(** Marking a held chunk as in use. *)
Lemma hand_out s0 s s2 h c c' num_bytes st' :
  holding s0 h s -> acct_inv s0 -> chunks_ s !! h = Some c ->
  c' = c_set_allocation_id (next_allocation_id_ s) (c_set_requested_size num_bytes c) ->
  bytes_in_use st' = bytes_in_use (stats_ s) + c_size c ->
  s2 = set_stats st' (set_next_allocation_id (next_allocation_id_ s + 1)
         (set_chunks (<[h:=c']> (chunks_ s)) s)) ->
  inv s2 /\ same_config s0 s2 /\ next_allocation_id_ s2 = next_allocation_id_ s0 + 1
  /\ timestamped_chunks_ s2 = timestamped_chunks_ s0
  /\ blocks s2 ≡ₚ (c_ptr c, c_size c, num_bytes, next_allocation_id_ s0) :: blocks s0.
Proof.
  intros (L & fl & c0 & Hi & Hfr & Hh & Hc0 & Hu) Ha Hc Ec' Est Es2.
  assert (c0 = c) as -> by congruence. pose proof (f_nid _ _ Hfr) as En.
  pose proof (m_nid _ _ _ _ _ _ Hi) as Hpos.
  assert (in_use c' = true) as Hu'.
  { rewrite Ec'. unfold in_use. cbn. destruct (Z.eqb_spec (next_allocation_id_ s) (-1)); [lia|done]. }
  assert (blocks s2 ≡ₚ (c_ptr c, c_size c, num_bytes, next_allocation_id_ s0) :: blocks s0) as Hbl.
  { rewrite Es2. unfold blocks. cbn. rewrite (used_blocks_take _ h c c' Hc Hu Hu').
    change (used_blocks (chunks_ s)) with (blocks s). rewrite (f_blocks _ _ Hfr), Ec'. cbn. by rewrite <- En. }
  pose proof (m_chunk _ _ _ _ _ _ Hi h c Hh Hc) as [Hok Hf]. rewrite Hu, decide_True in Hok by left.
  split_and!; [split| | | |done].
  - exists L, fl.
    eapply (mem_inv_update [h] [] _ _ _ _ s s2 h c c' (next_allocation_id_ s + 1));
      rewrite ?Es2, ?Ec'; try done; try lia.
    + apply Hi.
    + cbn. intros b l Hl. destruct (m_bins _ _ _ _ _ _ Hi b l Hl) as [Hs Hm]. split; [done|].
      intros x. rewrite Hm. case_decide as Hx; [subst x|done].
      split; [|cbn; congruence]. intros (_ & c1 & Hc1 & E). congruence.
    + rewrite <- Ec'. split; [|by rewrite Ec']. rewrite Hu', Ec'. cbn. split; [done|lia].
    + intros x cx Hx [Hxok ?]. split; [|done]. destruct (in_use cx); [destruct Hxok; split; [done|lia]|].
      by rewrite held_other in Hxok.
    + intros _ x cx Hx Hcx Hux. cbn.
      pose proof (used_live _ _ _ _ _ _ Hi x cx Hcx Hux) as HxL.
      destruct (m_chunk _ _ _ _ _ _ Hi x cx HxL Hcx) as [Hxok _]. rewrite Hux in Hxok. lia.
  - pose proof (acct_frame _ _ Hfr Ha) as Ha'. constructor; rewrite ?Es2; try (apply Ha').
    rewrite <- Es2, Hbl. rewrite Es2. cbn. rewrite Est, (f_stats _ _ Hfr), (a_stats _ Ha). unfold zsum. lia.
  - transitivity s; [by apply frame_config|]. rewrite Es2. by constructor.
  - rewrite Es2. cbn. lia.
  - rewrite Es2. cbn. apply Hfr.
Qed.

------------------------

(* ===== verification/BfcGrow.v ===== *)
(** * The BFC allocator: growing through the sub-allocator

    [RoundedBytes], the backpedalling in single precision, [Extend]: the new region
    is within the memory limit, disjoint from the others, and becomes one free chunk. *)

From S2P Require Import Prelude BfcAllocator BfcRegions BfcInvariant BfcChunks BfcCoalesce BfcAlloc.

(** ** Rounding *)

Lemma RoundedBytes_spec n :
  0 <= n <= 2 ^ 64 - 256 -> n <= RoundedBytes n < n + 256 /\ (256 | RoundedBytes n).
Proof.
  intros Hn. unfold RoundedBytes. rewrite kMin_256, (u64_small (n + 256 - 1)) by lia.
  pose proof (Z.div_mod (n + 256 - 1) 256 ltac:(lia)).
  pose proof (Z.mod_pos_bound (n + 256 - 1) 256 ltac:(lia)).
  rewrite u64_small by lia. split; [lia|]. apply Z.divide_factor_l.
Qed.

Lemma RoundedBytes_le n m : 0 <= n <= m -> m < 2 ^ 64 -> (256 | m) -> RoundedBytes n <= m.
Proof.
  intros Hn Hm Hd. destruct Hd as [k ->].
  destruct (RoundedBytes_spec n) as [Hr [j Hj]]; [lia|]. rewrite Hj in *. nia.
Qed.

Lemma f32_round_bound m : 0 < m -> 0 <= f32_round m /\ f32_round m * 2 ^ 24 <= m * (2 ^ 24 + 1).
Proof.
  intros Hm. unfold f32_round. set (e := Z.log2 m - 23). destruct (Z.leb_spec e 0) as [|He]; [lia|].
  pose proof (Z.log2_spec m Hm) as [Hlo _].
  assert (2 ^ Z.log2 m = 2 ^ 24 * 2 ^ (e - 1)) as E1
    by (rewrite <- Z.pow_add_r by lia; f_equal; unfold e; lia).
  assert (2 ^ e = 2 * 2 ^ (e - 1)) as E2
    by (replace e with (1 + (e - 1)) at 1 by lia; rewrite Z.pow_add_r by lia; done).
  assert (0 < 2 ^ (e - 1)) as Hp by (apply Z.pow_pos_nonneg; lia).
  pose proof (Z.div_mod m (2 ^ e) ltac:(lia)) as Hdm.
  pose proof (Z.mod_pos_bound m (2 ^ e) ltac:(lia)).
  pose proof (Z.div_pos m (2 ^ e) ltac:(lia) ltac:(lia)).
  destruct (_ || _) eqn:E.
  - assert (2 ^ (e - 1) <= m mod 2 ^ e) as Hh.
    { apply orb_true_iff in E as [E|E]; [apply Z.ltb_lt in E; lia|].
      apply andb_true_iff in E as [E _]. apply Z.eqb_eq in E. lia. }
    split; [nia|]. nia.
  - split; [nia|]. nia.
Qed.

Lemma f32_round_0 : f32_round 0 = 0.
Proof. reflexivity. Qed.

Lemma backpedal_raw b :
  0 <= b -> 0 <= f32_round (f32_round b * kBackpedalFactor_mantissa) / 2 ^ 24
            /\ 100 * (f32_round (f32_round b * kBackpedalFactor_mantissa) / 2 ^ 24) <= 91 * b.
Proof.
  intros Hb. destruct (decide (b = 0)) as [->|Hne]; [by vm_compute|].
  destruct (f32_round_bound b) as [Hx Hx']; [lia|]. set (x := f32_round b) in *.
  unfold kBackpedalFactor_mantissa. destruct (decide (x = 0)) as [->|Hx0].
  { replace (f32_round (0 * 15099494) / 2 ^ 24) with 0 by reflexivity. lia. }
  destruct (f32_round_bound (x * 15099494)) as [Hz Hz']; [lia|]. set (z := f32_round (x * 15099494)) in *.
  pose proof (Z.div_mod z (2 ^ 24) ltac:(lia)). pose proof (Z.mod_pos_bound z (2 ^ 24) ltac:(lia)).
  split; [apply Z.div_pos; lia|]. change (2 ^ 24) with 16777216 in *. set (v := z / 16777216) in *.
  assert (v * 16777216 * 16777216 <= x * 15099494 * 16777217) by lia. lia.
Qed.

------------------------

* [Directions for this task]: Copy the lines above exactly, beginning at the line that has "(* ===== verification/BfcGrow.v ===== *)" and stopping after the line that has "Lemma RoundedBytes_spec n", and omit the rest.

* [Answer to the problem]:
(* ===== verification/BfcGrow.v ===== *)
(** * The BFC allocator: growing through the sub-allocator

    [RoundedBytes], the backpedalling in single precision, [Extend]: the new region
    is within the memory limit, disjoint from the others, and becomes one free chunk. *)

From S2P Require Import Prelude BfcAllocator BfcRegions BfcInvariant BfcChunks BfcCoalesce BfcAlloc.

(** ** Rounding *)

Lemma RoundedBytes_spec n :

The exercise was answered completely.